The Kangiqsualujjuaq tragedy: a grieving mother’s story
KANGIQSUALUJJUAQ — For three hours, Harriet Etok had no idea if her children were safe.
Etok had been half-buried her in snow after the New Year’s Eve avalanche Kangiqsualujjuaq that destroyed Satuumavik School.
At around 4:30 a.m., she finally learned that searchers had located her daughter Betty, aged four. Betty was dead. She had been killed instantly when the avalanche rammed a metal door into her small body.
Earlier that evening, as she stood at the back entrance of the school’s gym to have a smoke, Harriet had heard the avalanche coming down the slope.
“I heard a big noise and I didn’t know what it was. I heard Louisa [a woman standing next to her] say, “What’s that?”, and once I had heard her say it, when I was still outside, I saw a big cloud of snow coming down. It didn’t take a second to come to us,” Harriet recently told the coroner’s inquest into the deaths caused by this avalanche.
The next thing Harriet knew, she was almost buried in snow. She immediately began digging with her free hands to clear the snow from around herself and the others beside her who were completely covered.
After a man freed Harriet, her thoughts immediately turned to her children, who had been in the gym. She was scared when she saw that the gym was still full of snow. There were few children in sight.
“All my children are lost!,” she cried.
Harriet and her sister began to look near the spot where they had last seen their children, stopping to help dig out other buried youngsters.
At one point, Harriet, still dressed in wet and frozen pants, ran home to get her husband, so that he could go back to the gym with a shovel and help dig.
It took them three hours to learn the whereabouts of their four children who had been at the gym. Betty was the last to be found.

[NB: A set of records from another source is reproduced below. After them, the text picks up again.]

(** In a run without handlers every call but the last has returned. *)
Lemma returned_before {A} (res : state * (exn + A)) before ev after :
  uncaught res -> trace res.1 = before ++ ev :: after ->
  Forall (fun ev => ~ raised ev) before.
Proof.
  intros Hu Ht. apply Forall_forall. intros [c' [e'|v']] Hin; [|by intros []].
  destruct (Hu c' e') as (_ & old & Hold & Hnr).
  { rewrite Ht. apply elem_of_app. by left. }
  rewrite Ht in Hold.
  destruct after as [|ev' after _] using rev_ind.
  - apply app_inj_tail in Hold as [<- _].
    by apply Forall_forall with (x := (c', inl e')) in Hnr.
  - rewrite app_comm_cons, app_assoc in Hold.
    apply app_inj_tail in Hold as [<- _].
    apply Forall_app in Hnr as [Hnr _].
    by apply Forall_forall with (x := (c', inl e')) in Hnr.
Qed.

(** In the world [three_folds] both notebooks run to their end. *)
Example mlneb_completes : (mlneb_run three_folds).2 = inr tt.
Proof. vm_compute. reflexivity. Qed.

Example kfold_completes : (kfold_run three_folds).2 = inr tt.
Proof. vm_compute. reflexivity. Qed.

(** ** C1: the parameters of MLNEB *)

(** C1, as the specification states it, fails: the first construction
    [MLNEB(...)] of the notebook also passes the calculator, [ase_calc],
    which is not among the parameters that the specification lists. *)
Lemma C1_counterexample :
  ~ (forall lib, Forall spec_interface (obs mlneb_interface (trace (mlneb_run lib).1))).
Proof.
  intros H. specialize (H three_folds). vm_compute in H.
  apply Forall_cons in H as [H _].
  assert (Hin : "ase_calc" ∈ spec_construct_names).
  { apply H. unfold construct_names. repeat constructor. }
  unfold spec_construct_names in Hin.
  repeat (apply elem_of_cons in Hin as [Hin|Hin]; [discriminate|]).
  by apply elem_of_nil in Hin.
Qed.

(** C1, amended: in every run of the ML-NEB notebook the constructions
    [MLNEB(...)] and the calls [.run(...)] are, in this order, the eight
    of [interface_calls] (an initial part of them when an exception ends
    the run).  Each construction passes exactly start, end, ase_calc,
    n_images, interpolation and restart; each [.run] passes parameters
    among fmax, steps, unc_convergence and trajectory, and each of these
    four is passed by some [.run].  The cross-validation notebook makes no
    such call. *)
Theorem C1_mlneb_interface :
  forall lib,
    follows (obs mlneb_interface (trace (mlneb_run lib).1)) (mlneb_run lib).2
            interface_calls
    /\ obs mlneb_interface (trace (kfold_run lib).1) = []
    /\ Forall code_interface interface_calls
    /\ Forall (fun k => exists names, RunWith names ∈ interface_calls /\ k ∈ names)
              spec_run_names.
Proof.
  intros lib. split; [|split; [|split]].
  - apply run_from_init, mlneb_interface_emits.
  - eapply follows_nil, run_from_init, kfold_interface_emits.
  - unfold interface_calls, spec_run_names.
    repeat (constructor; [first [reflexivity | intros k Hk;
      repeat (apply elem_of_cons in Hk as [->|Hk]; [repeat constructor|]);
      by apply elem_of_nil in Hk]|]).
    constructor.
  - unfold spec_run_names, interface_calls.
    repeat constructor.
    + exists ["fmax"; "trajectory"]. split; repeat constructor.
    + exists ["fmax"; "trajectory"; "steps"]. split; repeat constructor.
    + exists ["fmax"; "unc_convergence"; "trajectory"]. split; repeat constructor.
    + exists ["fmax"; "trajectory"]. split; repeat constructor.
Qed.

(** ** C6: exceptions *)

(** C6: neither notebook contains an exception handler, and in every run
    a call that raises is the last event: its exception is the result of
    the run. *)
Theorem C6_exceptions_propagate :
  sat any_call MLNEB_tutorial.notebook
  /\ sat any_call KFold_tutorial.notebook
  /\ forall lib, uncaught (mlneb_run lib) /\ uncaught (kfold_run lib).
Proof.
  split; [apply mlneb_handler_free|]. split; [apply kfold_handler_free|].
  intros lib. split; apply uncaught_from_init.
  - apply mlneb_handler_free.
  - apply kfold_handler_free.
Qed.

(** With a handler the exception of a call is not the result of the run. *)
Example guarded_is_caught : ~ uncaught (run failing guarded init).
Proof.
  intros H.
  destruct (H (Call "MLNEB" None [] []) (LibError "failed")) as [E _].
  - vm_compute. repeat constructor.
  - vm_compute in E. discriminate.
Qed.


(** * The cross-validation loop *)

(** ** Steps of a run *)

Lemma py_index_nat n i :
  py_index n (Z.of_nat i) = if decide (i < n)%nat then Some i else None.
Proof.
  unfold py_index.
  destruct (Z.ltb_spec (Z.of_nat i) 0) as [H|H]; [lia|].
  destruct (Z.leb_spec 0 (Z.of_nat i)) as [_|H']; [|lia]. simpl.
  destruct (Z.ltb_spec (Z.of_nat i) (Z.of_nat n)) as [H1|H1];
    case_decide; try lia; by rewrite ?Nat2Z.id.
Qed.

Lemma run_list_copy lib name r l s :
  store s !! r = Some l ->
  run lib (list_copy name (VRef r)) s = (alloc l s, inr (VRef (length (store s)))).
Proof. intros H. simpl. by rewrite H. Qed.

Lemma run_list_pop lib name r l i s :
  store s !! r = Some l ->
  run lib (list_pop name (VRef r) (VInt (Z.of_nat i))) s =
  match l !! i with
  | Some x => (write r (delete i l) s, inr x)
  | None => (s, inl IndexError)
  end.
Proof.
  intros H. simpl. rewrite H, py_index_nat. case_decide as Hi.
  - destruct (lookup_lt_is_Some_2 l i Hi) as [x Hx]. by rewrite Hx.
  - by rewrite (lookup_ge_None_2 l i) by lia.
Qed.

Lemma run_extern lib r l s :
  store s !! r = Some l -> run lib (extern (VRef r)) s = (s, inr (VList l)).
Proof. intros H. simpl. by rewrite H. Qed.

(** ** Arrays that are alike *)

Lemma mapM_array_form R k sh :
  Forall (fun rows => array_form (VArr rows) = Some (k, sh)) R ->
  mapM array_form (map VArr R) = Some (map (fun _ => (k, sh)) R).
Proof.
  induction 1 as [|rows R Hr _ IH]; [done|].
  cbn [map mapM]. rewrite Hr, IH. done.
Qed.

Lemma mapM_rows_of R : mapM rows_of (map VArr R) = Some R.
Proof. induction R as [|rows R IH]; [done|]. cbn [map mapM rows_of]. by rewrite IH. Qed.

Lemma forallb_same {A B} (f : B -> bool) (b : B) (l : list A) :
  f b = true -> forallb f (map (fun _ => b) l) = true.
Proof. intros Hb. induction l as [|a l IH]; [done|]. simpl. by rewrite Hb, IH. Qed.

Lemma alike_delete i R : alike R -> alike (delete i R).
Proof. intros (k & sh & H). exists k, sh. by apply Forall_delete. Qed.

Lemma alike_take n R : alike R -> alike (take n R).
Proof. intros (k & sh & H). exists k, sh. by apply Forall_take. Qed.

Lemma three_features_alike : alike three_features.
Proof. exists KInt, []. repeat constructor. Qed.

Lemma three_targets_alike : alike three_targets.
Proof. exists KFloat, []. repeat constructor. Qed.

(** [np.concatenate] on arrays that are alike. *)
Lemma world_concatenate lib h R :
  alike R ->
  world lib h (concat_call R)
  = match R with
    | [] => inl ValueError
    | _ => inr (VArr (concat R))
    end.
Proof.
  intros (k & sh & HR). unfold world, np_concatenate, concat_call.
  cbn [fn args kwargs String.eqb Ascii.eqb Bool.eqb].
  destruct R as [|rows R]; [done|].
  apply Forall_cons in HR as [Hr HR]. cbn [map].
  rewrite Hr, (mapM_array_form R k sh HR).
  change (VArr rows :: map VArr R) with (map VArr (rows :: R)).
  rewrite mapM_rows_of, !forallb_same; [done | |]; by apply bool_decide_eq_true.
Qed.

Lemma run_concatenate lib R s :
  alike R ->
  run (world lib) (ext "np.concatenate" [VList (map VArr R)] [("axis", VInt 0)]) s =
  match R with
  | [] => (log (concat_call R) (inl ValueError) s, inl ValueError)
  | _ => (log (concat_call R) (inr (VArr (concat R))) s, inr (VArr (concat R)))
  end.
Proof.
  intros HR. unfold ext. cbn [run]. fold (concat_call R).
  rewrite (world_concatenate lib _ R HR). by destruct R.
Qed.

Lemma run_append lib name r l x s :
  store s !! r = Some l ->
  run lib (list_append name (VRef r) x) s = (write r (l ++ [x]) s, inr tt).
Proof. intros H. simpl. by rewrite H. Qed.

Lemma store_alloc_old l s r :
  (r < length (store s))%nat -> store (alloc l s) !! r = store s !! r.
Proof. intros H. simpl. by apply lookup_app_l. Qed.

Lemma store_alloc_new l s : store (alloc l s) !! length (store s) = Some l.
Proof. simpl. by rewrite lookup_app_r, Nat.sub_diag. Qed.

Lemma store_write_same r l s :
  (r < length (store s))%nat -> store (write r l s) !! r = Some l.
Proof. intros H. simpl. by apply list_lookup_insert_eq. Qed.

Lemma store_write_other r r' l s :
  r <> r' -> store (write r l s) !! r' = store s !! r'.
Proof. intros H. simpl. by apply list_lookup_insert_ne. Qed.

Lemma delete_map {A B} (f : A -> B) i (l : list A) :
  delete i (map f l) = map f (delete i l).
Proof.
  revert i. induction l as [|x l IH]; intros [|i]; simpl; try done.
  by rewrite <- IH.
Qed.

(** ** The composition of the sets of a fold *)

Section Compose.
Variables (lib : oracle) (rf rt : loc) (F T : list (list value)).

Harriet told the coroner’s inquest that she couldn’t believe that Betty was dead. She just held on to her tightly, saying words of comfort.
“After the incident, I felt that part of me is missing. I try to go on, and I say that it had to happened,” Harriet said. “Sometimes it gets back to me, and I can remember the experience I went through, but I’m okay now.”
When thanked by the coroner for her courage, Harriet said that she was grateful for a chance to talk to the inquest and perhaps, through her account, to help others.